The effect of such local protection was that the Jews of Cochin, although a small group, never numbering more than 2,500, remained more strongly Jewish than the Bene Israel. They were not, however, immune to the pressures of caste: they were divided into three groups that did not intermarry—the Malabari Jews who were descendants of the original community at Cranganore and known to the British as Black Jews; the Pardesi (foreign), or White Jews, whose ancestors came from European or Levantine lands; and the Brown Jews, descendants of manumitted slaves who had been converted to Judaism. Caste is usually related to color, but not always. In his book, the Indian anthropologist M.N. Srinivas explains the notion of purity and pollution inherent in the caste system, as known to the Hindus and observed by the Jews:

Pollution may refer to uncleanliness, defilement, impurity short of defilement, and indirectly even to sinfulness, while purity refers to cleanliness, spiritual merit and indirectly to holiness.

The structural distance between various castes is defined in terms of pollution and purity. A higher caste is always “pure” in relation to a lower caste, and in order to retain its higher status it should abstain from certain forms of contact with the lower. It may not ordinarily eat food cooked by them, or marry or have sex relations with them.
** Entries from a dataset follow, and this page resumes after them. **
Lemma map_snd_fmap {B C D} (f : C → D) (l : list (B * C)) : map f l.*2 = map (fun p => f p.2) l.
Proof. induction l as [|x l IH]; [done|]. cbn. by rewrite <- IH. Qed.

Lemma map_fst_fmap {B C} (l : list (B * C)) : map fst l = l.*1.
Proof. induction l as [|x l IH]; [done|]. cbn. by rewrite <- IH. Qed.

(** The rows that went back with the failed requests: those of the placed objects, each once. *)
Record rows_freed (l : list (string * pyexn)) (m m' : Moss) (qs : list (nat * ReqObj)) : Prop := {
  rf_nodup : NoDup qs.*1;
  rf_in : ∀ oid, oid ∈ qs.*1 ↔ owned m l.*1 oid = true ∧ placed m oid ∧ holding (m_omni m) oid = true;
  rf_rows : ∀ p, p ∈ qs → ∃ q0, req_at m p.1 = Some q0 ∧
    row_slots (kp_table (o_pool (m_omni m))) p.2 = row_slots (kp_table (o_pool (m_omni m))) q0 ∧
    placed m p.1 ∧ holding (m_omni m) p.1 = true;
  rf_used : in_use (concat (map (fun p => row_slots (kp_table (o_pool (m_omni m))) p.2) qs))
    (kp_allocator (o_pool (m_omni m)));
  rf_table : kp_table (o_pool (m_omni m')) = kp_table (o_pool (m_omni m));
  rf_free : free_slots (kp_allocator (o_pool (m_omni m'))) = free_slots (kp_allocator (o_pool (m_omni m)))
    ∪ list_to_set (concat (map (fun p => row_slots (kp_table (o_pool (m_omni m))) p.2) qs))
}.
(** Nothing of the other requests moved. *)
Record elsewhere (rid : string) (m m1 : Moss) : Prop := {
  el_ok : moss_ok m1;
  el_rids : same_rids (o_reqs (m_omni m)) (o_reqs (m_omni m1));
  el_reqs : ∀ oid, rid_of m oid ≠ rid → req_at m1 oid = req_at m oid;
  el_sessions : ∀ rid', rid' ≠ rid → m_sessions m1 !! rid' = m_sessions m !! rid';
  el_launched : ∀ rid', not_launched m rid' → not_launched m1 rid';
  el_pool : ∃ qs, o_pool (m_omni m1) = give_back H qs (o_pool (m_omni m))
}.

Lemma rid_of_same m m' oid :
  same_rids (o_reqs (m_omni m)) (o_reqs (m_omni m')) → rid_of m' oid = rid_of m oid.
Proof.
  intros Hs. specialize (Hs oid). unfold rid_of, req_at.
  destruct (o_reqs (m_omni m) !! oid), (o_reqs (m_omni m') !! oid); [|done..].
  simpl in Hs. by injection Hs.
Qed.

Lemma rid_of_owned m rid oid : rid_of m oid ≠ rid → owned m [rid] oid = false.
Proof.
  unfold rid_of, owned. destruct (req_at m oid) as [q|]; [|done]. intros Hne.
  apply bool_decide_eq_false. by rewrite list_elem_of_singleton.
Qed.

Lemma owned_at m oid q rids : req_at m oid = Some q → owned m rids oid = bool_decide (q_rid q ∈ rids).
Proof. intros Hq. unfold owned. by rewrite Hq. Qed.

Lemma own_elsewhere rid m m0 : moss_ok m → own_steps [rid] m m0 → elsewhere rid m m0.
Proof.
  intros Hok Ho. constructor.
  - by eapply own_ok.
  - by eapply own_rids.
  - intros oid Hr. by apply (os_others _ _ _ Ho), rid_of_owned.
  - intros rid' Hne. apply (os_sessions _ _ _ Ho). by rewrite list_elem_of_singleton.
  - intros rid'. by eapply own_not_launched.
  - exists []. by rewrite (os_only _ _ _ Ho).
Qed.

Lemma failed_elsewhere rid e m m0 m1 :
  own_steps [rid] m m0 → all_failed H [(rid, e)] m0 m1 → elsewhere rid m m1.
Proof.
  intros Ho Hf. apply (own_all_failed H rid e m) in Hf; [|done]. constructor.
  - apply Hf.
  - apply Hf.
  - intros oid Hr. by apply (af_others _ _ _ _ Hf), rid_of_owned.
  - intros rid' Hne. rewrite (af_sessions _ _ _ _ Hf), decide_False; [done|].
    cbn. by rewrite list_elem_of_singleton.
  - intros rid'. by eapply all_failed_not_launched.
  - destruct (af_rows _ _ _ _ Hf) as (qs & _ & _ & _ & Hpool). by exists qs.*2.
Qed.

Lemma give_back_app qs qs' pool : give_back H qs' (give_back H qs pool) = give_back H (qs ++ qs') pool.
Proof. unfold give_back. by rewrite foldl_app. Qed.

Section Elsewhere.
Context (rid : string) (m m1 : Moss) (He : elsewhere rid m m1).

Lemma elsewhere_extendable oid : rid_of m oid ≠ rid → extendable m1 oid = extendable m oid.
Proof.
  intros Hne. unfold extendable, has_events. rewrite (el_reqs _ _ _ He) by done.
  destruct (req_at m oid) as [q|] eqn:Hq; [|done].
  assert (q_rid q ≠ rid) by (unfold rid_of in Hne; by rewrite Hq in Hne).
  by rewrite (el_sessions _ _ _ He).
Qed.

Lemma elsewhere_ready oid seen reqs :
  rid_of m oid = rid → select_ready m seen (oid :: reqs) → select_ready m1 (rid :: seen) reqs.
Proof.
  intros Hrid [Hok Hreqs Hun]. constructor.
  - apply He.
  - intros oid' Ho. destruct (Hreqs oid') as (q & Hq & Hc); [by constructor|].
    pose proof (el_rids _ _ _ He oid') as Hx. unfold req_at in Hq. rewrite Hq in Hx.
    destruct (o_reqs (m_omni m1) !! oid') as [q1|] eqn:Hq1; [|done]. injection Hx as Hx.
    exists q1. split; [done|]. rewrite Hx. intros [Hne Hseen]%not_elem_of_cons Hext.
    assert (rid_of m oid' ≠ rid) as Hne' by (unfold rid_of, req_at; by rewrite Hq).
    rewrite elsewhere_extendable in Hext by done.
    pose proof (el_reqs _ _ _ He oid' Hne') as Hsame. unfold req_at in Hsame.
    replace q1 with q by congruence. destruct (Hc Hseen Hext) as [Hc1 Hc2]. split; [done|].
    by apply He.
  - intros o o' Ho Ho'. rewrite !(rid_of_same m m1) by apply He.
    intros Heq. apply Hun; [by constructor|by constructor|done].
Qed.

Lemma elsewhere_from reqs seen oid rid' :
  rid_of m oid = rid → rid' ≠ rid →
  (∃ o, o ∈ reqs ∧ rid_of m1 o = rid' ∧ rid' ∉ rid :: seen ∧ extendable m1 o = true) ↔
  (∃ o, o ∈ oid :: reqs ∧ rid_of m o = rid' ∧ rid' ∉ seen ∧ extendable m o = true).
Proof.
  intros Hrid Hne. split.
  - intros (o & Ho & Hr & [_ Hseen]%not_elem_of_cons & Hext). exists o.
    rewrite (rid_of_same m m1) in Hr by apply He.
    split; [by constructor|]. split; [done|]. split; [done|].
    rewrite <- elsewhere_extendable; [done|congruence].
  - intros (o & Ho & Hr & Hseen & Hext). exists o.
    apply elem_of_cons in Ho as [->|Ho]; [congruence|]. split; [done|].
    rewrite (rid_of_same m m1) by apply He. split; [done|]. split; [by apply not_elem_of_cons|].
    rewrite elsewhere_extendable; [done|congruence].
Qed.

Lemma elsewhere_comes_to oid outcome : rid_of m oid ≠ rid → comes_to m1 oid outcome → comes_to m oid outcome.
Proof.
  intros Hne (q & qs & Hq & Hc & Hs). destruct (el_pool _ _ _ He) as [qs0 Hp].
  rewrite (el_reqs _ _ _ He) in Hq by done. exists q, (qs0 ++ qs). split; [done|]. split; [done|].
  rewrite <- give_back_app, <- Hp. unfold pending_of in *. rewrite (el_sessions _ _ _ He) in Hs; [done|].
  unfold rid_of in Hne. by rewrite Hq in Hne.
Qed.
End Elsewhere.

(** The rest of the loop, seen from the state before the first candidate. *)
Record rest_selected (rid : string) (m m1 : Moss) (seen : list string) (oid : nat) (reqs : list nat)
    (l : list Entry) (fs : list (string * pyexn)) (m' : Moss) : Prop := {
  re_rids : map (entry_rid m1) l = map (entry_rid m) l;
  re_new : rid ∉ map (entry_rid m) l ++ fs.*1;
  re_from : ∀ rid', rid' ≠ rid → rid' ∈ map (entry_rid m) l ++ fs.*1 ↔
    ∃ o, o ∈ oid :: reqs ∧ rid_of m o = rid' ∧ rid' ∉ seen ∧ extendable m o = true;
  re_staged : ∀ en, en ∈ l → entry_req en ∈ oid :: reqs ∧ en.1.2 = pending_of m (entry_rid m en) ∧
    obj (entry_rid m en) (entry_req en) (staged_from m en) m';
  re_raised : ∀ rid' e, (rid', e) ∈ fs → ∃ o, o ∈ oid :: reqs ∧ rid_of m o = rid' ∧ comes_to m o (Raise e)
}.

Lemma rest_of rid m m1 seen oid reqs l fs m0 m' :
  elsewhere rid m m1 → rid_of m oid = rid → selection m1 (rid :: seen) reqs l fs m0 m' →
  rest_selected rid m m1 seen oid reqs l fs m'.
Proof.
  intros He Hrid [_ _ _ Hfrom Hst Hra].
  assert (∀ en, entry_rid m1 en = entry_rid m en) as Hen by (intros en; apply rid_of_same, He).
  assert (map (entry_rid m1) l = map (entry_rid m) l) as Hmap by by apply map_ext.
  assert (rid ∉ map (entry_rid m) l ++ fs.*1) as Hnew.
  { rewrite <- Hmap. intros (o & _ & _ & Hs & _)%Hfrom. apply Hs. constructor. }
  constructor; [done|done| | |].
  - intros rid' Hne. rewrite <- Hmap, Hfrom. by eapply elsewhere_from.
  - intros en Hin. destruct (Hst en Hin) as (H1 & H2 & H3). rewrite <- Hen.
    assert (entry_rid m en ≠ rid) as Hne.
    { intros E. apply Hnew. apply elem_of_app. left. rewrite <- E. apply list_elem_of_In, in_map, list_elem_of_In, Hin. }
    assert (∀ r, r ≠ rid → pending_of m1 r = pending_of m r) as Hpend by (intros r Hr; unfold pending_of; by rewrite (el_sessions _ _ _ He)).
    split; [by constructor|]. split; [rewrite H2; apply Hpend; by rewrite Hen|].
    eapply obj_impl; [|exact H3]. intros x Hx. by eapply elsewhere_comes_to.
  - intros rid' e Hin. destruct (Hra rid' e Hin) as (o & Ho & Hr & Hc). exists o.
    rewrite (rid_of_same m m1) in Hr by apply He. split; [by constructor|]. split; [done|].
    eapply elsewhere_comes_to; [exact He| |exact Hc]. rewrite Hr. intros ->. apply Hnew, elem_of_app. right.
    apply list_elem_of_In, in_map_iff. exists (rid, e). by rewrite <- list_elem_of_In.
Qed.

Lemma from_first m seen oid reqs rid :
  select_ready m seen (oid :: reqs) → rid_of m oid = rid → rid ∉ seen →
  (∃ o, o ∈ oid :: reqs ∧ rid_of m o = rid ∧ rid ∉ seen ∧ extendable m o = true) ↔
  extendable m oid = true.
Proof.
  intros Hr Hrid Hs. split; [|intros He; exists oid; repeat split; [constructor|done..]].
  intros (o & Ho & Hor & _ & He). replace oid with o; [done|].
  apply (sl_unique _ _ _ Hr); [done|constructor|congruence].
Qed.

(** The selected identifiers, with one more in front. *)
Lemma from_cons m seen oid reqs rid L L' :
  select_ready m seen (oid :: reqs) → rid_of m oid = rid → rid ∉ seen → extendable m oid = true →
  (∀ rid', rid' ≠ rid → rid' ∈ L ↔
    ∃ o, o ∈ oid :: reqs ∧ rid_of m o = rid' ∧ rid' ∉ seen ∧ extendable m o = true) →
  L' ≡ₚ rid :: L → ∀ rid', rid' ∈ L' ↔
    ∃ o, o ∈ oid :: reqs ∧ rid_of m o = rid' ∧ rid' ∉ seen ∧ extendable m o = true.
Proof.
  intros Hr Hrid Hs He HL HP rid'. rewrite HP, elem_of_cons. destruct (decide (rid' = rid)) as [->|Hne].
  - rewrite (from_first m seen oid reqs rid) by done. tauto.
  - rewrite HL by done. tauto.
Qed.

Lemma selection_nil seen m : select_ready m seen [] → selection m seen [] [] [] m m.
Proof.
  intros Hr. constructor; [apply own_steps_refl|apply all_failed_nil, Hr|by constructor| | |].
  - intros rid. split; [by intros ?%not_elem_of_nil|by intros (o & ?%not_elem_of_nil & _)].
  - by intros en ?%not_elem_of_nil.
  - by intros rid e ?%not_elem_of_nil.
Qed.

(** The first candidate's identifier was seen before. *)
Lemma selection_seen m seen oid reqs l fs m0 m' :
  rid_of m oid ∈ seen → selection m seen reqs l fs m0 m' → selection m seen (oid :: reqs) l fs m0 m'.
Proof.
  intros Hseen [H1 H2 H3 H4 H5 H6]. constructor; [done..| | |].
  - intros rid'. rewrite H4. split; intros (o & Ho & Hx); exists o; (split; [|done]).
    + by constructor.
    + apply elem_of_cons in Ho as [->|]; [|done]. destruct Hx as (<- & Hn & _). by destruct Hn.
  - intros en Hin. destruct (H5 en Hin) as [? ?]. split; [by constructor|done].
  - intros rid e Hin. destruct (H6 rid e Hin) as (o & ? & ?). exists o. split; [by constructor|done].
Qed.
Although it was the Cochin Jews who brought about the “revival” of Judaism among the Bene Israel, and even brought them their first Torah (from Yemen, via Aden), they would not marry with them because the “purity” of the Bene Israel was in doubt. Bene Israel Jews went some five hundred miles down the coast to Cochin to study Hebrew; and Cochin Jews visited them to teach and interpret the law. One Shelomo Sharrabi established synagogues in the Konkan region, and served as their Hazan (cantor), Mohel (circumciser) and Shohet (ritual slaughterer). It was such Jews who put the Bene Israel in touch with their Judaic heritage, in this case the Sephardic tradition.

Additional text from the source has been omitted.